• _WHAT IS NEEDED_: Would you please retype, exactly, the lines of the listing below between the line with "(** * Sorted-set" and the line with "its position onward", inclusive?

══ DATA FOR PROCESSING

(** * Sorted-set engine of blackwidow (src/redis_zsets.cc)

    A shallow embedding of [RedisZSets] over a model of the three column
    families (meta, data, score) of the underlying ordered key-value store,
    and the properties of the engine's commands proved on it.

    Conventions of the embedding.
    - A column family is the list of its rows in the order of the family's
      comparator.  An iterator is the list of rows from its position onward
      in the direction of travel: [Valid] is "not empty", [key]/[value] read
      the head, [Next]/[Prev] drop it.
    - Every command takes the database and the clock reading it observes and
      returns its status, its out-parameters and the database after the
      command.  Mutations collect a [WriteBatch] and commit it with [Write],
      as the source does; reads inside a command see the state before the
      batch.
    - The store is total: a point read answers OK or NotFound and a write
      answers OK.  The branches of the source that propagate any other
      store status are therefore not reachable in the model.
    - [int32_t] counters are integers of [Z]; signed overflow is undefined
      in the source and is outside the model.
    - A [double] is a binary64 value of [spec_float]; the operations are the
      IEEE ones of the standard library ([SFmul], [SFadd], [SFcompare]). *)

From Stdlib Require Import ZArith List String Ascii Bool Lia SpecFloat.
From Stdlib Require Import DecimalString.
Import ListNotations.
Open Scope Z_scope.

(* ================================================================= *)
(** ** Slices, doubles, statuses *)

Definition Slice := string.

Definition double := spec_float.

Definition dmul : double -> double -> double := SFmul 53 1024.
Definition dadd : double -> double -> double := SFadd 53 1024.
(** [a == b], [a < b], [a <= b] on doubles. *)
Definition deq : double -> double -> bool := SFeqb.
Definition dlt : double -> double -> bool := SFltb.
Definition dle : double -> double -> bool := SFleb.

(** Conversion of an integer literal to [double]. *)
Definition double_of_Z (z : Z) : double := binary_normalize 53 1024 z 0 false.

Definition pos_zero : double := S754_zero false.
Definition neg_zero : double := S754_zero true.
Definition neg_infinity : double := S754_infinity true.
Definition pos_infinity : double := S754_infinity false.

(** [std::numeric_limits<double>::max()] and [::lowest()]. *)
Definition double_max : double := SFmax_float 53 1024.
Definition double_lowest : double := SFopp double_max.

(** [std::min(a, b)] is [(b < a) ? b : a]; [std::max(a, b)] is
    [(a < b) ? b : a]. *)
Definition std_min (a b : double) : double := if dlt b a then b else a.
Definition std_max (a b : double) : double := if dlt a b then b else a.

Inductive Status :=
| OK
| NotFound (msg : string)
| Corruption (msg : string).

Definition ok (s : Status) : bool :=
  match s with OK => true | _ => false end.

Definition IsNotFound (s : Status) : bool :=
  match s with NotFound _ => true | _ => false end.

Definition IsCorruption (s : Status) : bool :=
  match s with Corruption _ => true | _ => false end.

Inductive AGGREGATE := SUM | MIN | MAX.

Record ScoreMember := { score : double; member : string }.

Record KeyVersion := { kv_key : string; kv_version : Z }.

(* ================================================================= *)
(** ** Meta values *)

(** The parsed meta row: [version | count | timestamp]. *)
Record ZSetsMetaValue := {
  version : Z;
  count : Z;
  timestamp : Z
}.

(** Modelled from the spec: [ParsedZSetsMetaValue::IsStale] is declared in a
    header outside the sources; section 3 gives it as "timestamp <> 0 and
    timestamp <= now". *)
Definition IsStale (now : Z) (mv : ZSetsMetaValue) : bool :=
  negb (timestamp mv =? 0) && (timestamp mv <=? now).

════
══ DATA FOR PROCESSING

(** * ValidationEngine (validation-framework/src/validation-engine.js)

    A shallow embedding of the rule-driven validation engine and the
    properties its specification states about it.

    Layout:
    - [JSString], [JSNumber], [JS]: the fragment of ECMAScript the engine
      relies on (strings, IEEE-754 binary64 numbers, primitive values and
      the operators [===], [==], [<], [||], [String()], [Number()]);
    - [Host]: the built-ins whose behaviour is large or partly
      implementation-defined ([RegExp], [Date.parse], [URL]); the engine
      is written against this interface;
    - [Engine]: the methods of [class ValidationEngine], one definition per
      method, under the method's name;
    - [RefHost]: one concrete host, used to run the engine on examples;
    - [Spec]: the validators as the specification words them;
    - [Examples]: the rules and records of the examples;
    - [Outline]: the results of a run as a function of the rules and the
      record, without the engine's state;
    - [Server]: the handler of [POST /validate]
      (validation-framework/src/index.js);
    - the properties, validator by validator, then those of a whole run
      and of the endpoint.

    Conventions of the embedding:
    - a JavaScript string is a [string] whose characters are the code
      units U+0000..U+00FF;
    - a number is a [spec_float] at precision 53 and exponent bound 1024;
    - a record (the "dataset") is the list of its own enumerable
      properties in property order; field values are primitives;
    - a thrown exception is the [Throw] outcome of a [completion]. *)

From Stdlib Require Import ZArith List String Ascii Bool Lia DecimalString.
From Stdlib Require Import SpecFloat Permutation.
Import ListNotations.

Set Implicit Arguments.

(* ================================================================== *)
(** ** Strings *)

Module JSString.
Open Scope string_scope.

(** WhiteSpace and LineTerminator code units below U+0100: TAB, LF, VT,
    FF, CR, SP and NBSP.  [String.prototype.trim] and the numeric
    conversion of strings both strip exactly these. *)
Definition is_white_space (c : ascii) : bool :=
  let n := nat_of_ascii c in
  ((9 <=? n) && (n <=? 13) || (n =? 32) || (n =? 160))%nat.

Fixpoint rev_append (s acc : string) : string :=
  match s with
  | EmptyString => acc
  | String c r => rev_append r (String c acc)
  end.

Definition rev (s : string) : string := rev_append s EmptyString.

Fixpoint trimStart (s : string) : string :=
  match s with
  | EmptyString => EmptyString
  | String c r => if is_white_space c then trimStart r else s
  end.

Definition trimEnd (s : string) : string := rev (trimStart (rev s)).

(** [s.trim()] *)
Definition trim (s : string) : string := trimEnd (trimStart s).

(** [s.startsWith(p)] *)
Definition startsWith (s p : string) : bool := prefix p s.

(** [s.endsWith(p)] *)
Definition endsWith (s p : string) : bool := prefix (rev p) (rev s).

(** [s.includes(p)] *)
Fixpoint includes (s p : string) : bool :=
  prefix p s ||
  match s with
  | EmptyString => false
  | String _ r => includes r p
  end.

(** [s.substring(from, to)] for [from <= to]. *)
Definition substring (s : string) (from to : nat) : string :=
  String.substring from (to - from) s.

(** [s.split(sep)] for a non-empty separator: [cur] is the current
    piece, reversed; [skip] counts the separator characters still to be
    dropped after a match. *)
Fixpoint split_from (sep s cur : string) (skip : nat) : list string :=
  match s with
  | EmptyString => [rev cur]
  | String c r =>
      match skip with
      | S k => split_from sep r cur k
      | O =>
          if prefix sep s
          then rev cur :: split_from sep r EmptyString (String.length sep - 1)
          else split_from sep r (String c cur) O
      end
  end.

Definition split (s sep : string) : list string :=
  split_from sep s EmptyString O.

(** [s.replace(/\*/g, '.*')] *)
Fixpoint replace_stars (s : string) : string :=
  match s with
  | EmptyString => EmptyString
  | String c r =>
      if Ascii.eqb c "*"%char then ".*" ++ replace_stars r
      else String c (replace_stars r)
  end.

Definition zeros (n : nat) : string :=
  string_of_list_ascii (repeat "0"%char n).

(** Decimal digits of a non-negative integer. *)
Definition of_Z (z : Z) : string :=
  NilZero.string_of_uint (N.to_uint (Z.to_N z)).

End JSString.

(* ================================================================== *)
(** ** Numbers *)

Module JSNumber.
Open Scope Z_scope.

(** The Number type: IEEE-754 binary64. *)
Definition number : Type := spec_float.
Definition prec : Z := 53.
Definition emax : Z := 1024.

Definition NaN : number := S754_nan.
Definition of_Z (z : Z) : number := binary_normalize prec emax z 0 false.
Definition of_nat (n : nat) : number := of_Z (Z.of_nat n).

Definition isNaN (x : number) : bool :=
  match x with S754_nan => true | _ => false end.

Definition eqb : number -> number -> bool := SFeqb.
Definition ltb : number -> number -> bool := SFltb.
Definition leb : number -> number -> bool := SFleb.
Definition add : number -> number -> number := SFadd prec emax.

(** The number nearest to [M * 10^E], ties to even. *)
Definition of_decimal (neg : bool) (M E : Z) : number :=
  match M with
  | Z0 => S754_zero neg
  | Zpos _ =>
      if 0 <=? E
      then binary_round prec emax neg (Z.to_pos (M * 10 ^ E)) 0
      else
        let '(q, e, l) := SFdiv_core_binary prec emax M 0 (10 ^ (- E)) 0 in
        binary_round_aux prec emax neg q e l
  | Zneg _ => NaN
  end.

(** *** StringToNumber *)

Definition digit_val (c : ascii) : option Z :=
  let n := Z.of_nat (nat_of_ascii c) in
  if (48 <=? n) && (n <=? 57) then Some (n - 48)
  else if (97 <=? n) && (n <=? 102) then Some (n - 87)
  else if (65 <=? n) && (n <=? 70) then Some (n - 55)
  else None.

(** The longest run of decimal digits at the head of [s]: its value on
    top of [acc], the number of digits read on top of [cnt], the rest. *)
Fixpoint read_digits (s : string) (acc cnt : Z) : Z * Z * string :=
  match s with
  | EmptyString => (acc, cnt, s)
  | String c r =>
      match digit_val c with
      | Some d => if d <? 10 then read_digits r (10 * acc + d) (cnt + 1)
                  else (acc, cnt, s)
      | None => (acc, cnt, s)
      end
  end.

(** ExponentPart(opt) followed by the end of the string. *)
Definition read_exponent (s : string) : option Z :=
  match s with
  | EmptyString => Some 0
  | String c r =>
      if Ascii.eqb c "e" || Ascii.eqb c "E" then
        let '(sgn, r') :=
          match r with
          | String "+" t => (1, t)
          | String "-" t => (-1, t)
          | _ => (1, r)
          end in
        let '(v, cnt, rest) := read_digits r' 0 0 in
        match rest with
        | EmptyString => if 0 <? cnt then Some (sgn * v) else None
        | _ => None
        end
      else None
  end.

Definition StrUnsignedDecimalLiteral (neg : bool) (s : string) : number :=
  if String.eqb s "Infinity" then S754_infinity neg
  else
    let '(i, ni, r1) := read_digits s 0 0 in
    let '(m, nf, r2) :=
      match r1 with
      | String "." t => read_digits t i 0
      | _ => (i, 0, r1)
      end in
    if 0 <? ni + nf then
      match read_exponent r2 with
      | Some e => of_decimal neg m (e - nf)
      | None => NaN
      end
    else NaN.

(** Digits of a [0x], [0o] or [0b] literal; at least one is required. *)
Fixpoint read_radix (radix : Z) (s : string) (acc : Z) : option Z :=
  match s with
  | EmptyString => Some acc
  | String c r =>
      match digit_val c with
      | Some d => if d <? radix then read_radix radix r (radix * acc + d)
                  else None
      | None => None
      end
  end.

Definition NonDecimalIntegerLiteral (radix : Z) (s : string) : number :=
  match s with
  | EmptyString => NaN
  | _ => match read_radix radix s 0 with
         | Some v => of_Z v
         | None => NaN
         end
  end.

════
══ DATA FOR PROCESSING

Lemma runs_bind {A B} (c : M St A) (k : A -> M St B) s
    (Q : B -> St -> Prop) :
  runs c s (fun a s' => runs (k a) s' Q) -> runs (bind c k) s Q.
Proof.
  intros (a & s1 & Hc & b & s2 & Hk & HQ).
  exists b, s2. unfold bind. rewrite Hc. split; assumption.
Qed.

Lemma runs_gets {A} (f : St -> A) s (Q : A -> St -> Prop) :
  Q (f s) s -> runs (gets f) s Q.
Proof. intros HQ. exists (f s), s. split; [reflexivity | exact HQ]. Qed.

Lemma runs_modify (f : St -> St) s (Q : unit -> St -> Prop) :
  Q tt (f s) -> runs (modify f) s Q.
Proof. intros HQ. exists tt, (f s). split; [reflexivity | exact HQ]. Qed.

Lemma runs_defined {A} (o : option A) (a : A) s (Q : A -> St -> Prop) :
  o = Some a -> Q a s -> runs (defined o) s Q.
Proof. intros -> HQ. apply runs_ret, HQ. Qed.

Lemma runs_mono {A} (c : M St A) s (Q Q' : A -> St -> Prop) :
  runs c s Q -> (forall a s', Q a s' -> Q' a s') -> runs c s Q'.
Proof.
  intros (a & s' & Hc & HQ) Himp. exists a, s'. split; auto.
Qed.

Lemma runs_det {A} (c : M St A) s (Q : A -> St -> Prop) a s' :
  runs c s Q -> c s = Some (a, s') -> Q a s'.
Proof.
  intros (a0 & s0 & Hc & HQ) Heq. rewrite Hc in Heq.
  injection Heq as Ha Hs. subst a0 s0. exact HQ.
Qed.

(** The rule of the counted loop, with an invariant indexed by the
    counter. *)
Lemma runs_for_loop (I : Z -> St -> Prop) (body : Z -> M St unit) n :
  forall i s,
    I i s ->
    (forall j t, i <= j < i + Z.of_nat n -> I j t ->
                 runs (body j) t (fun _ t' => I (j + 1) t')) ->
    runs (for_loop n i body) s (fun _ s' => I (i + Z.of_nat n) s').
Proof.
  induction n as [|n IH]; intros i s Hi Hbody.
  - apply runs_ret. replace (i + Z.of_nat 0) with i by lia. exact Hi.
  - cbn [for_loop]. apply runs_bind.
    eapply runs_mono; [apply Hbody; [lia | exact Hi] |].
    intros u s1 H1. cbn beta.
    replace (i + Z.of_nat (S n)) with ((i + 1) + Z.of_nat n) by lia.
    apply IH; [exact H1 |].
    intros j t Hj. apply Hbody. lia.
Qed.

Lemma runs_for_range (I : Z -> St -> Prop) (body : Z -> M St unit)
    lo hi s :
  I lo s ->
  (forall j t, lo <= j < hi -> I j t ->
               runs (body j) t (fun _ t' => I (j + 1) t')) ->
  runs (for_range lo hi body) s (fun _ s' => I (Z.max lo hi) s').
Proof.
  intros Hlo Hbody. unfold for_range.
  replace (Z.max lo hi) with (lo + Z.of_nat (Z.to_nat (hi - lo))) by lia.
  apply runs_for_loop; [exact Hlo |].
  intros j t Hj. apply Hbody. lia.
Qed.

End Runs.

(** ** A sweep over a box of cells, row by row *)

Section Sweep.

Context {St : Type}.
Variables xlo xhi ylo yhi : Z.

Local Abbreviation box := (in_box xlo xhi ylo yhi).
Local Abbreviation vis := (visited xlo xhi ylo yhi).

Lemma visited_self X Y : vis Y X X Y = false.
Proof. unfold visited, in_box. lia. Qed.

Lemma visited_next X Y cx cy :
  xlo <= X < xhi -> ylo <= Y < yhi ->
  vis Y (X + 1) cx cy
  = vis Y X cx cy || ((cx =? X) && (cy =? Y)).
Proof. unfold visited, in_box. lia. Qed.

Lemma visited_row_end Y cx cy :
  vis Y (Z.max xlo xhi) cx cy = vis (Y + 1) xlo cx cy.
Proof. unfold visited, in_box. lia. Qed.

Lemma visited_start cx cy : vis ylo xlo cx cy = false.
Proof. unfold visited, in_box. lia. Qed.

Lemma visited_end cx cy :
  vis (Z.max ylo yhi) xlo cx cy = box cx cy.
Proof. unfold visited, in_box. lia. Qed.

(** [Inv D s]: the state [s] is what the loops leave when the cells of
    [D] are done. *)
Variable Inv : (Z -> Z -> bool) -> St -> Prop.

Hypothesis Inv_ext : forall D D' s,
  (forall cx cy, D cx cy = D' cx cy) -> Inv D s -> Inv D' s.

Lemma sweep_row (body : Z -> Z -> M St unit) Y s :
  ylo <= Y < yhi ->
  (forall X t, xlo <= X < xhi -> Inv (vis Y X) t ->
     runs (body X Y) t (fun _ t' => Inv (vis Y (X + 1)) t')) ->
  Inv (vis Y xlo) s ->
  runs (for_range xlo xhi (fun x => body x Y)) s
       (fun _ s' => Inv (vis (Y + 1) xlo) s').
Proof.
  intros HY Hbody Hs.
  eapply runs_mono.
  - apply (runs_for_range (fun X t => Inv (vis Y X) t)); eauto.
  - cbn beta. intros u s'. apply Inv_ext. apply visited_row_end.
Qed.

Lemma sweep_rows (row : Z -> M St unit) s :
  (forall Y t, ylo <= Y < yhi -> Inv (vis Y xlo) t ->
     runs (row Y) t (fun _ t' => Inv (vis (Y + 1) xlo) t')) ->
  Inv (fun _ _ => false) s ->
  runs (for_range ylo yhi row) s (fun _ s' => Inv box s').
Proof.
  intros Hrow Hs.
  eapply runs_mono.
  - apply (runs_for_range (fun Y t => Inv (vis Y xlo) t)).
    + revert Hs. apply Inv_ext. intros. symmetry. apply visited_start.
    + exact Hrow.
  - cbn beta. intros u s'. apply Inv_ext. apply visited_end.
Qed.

════

• _YOUR SOLUTION_:
(** * Sorted-set engine of blackwidow (src/redis_zsets.cc)

    A shallow embedding of [RedisZSets] over a model of the three column
    families (meta, data, score) of the underlying ordered key-value store,
    and the properties of the engine's commands proved on it.

    Conventions of the embedding.
    - A column family is the list of its rows in the order of the family's
      comparator.  An iterator is the list of rows from its position onward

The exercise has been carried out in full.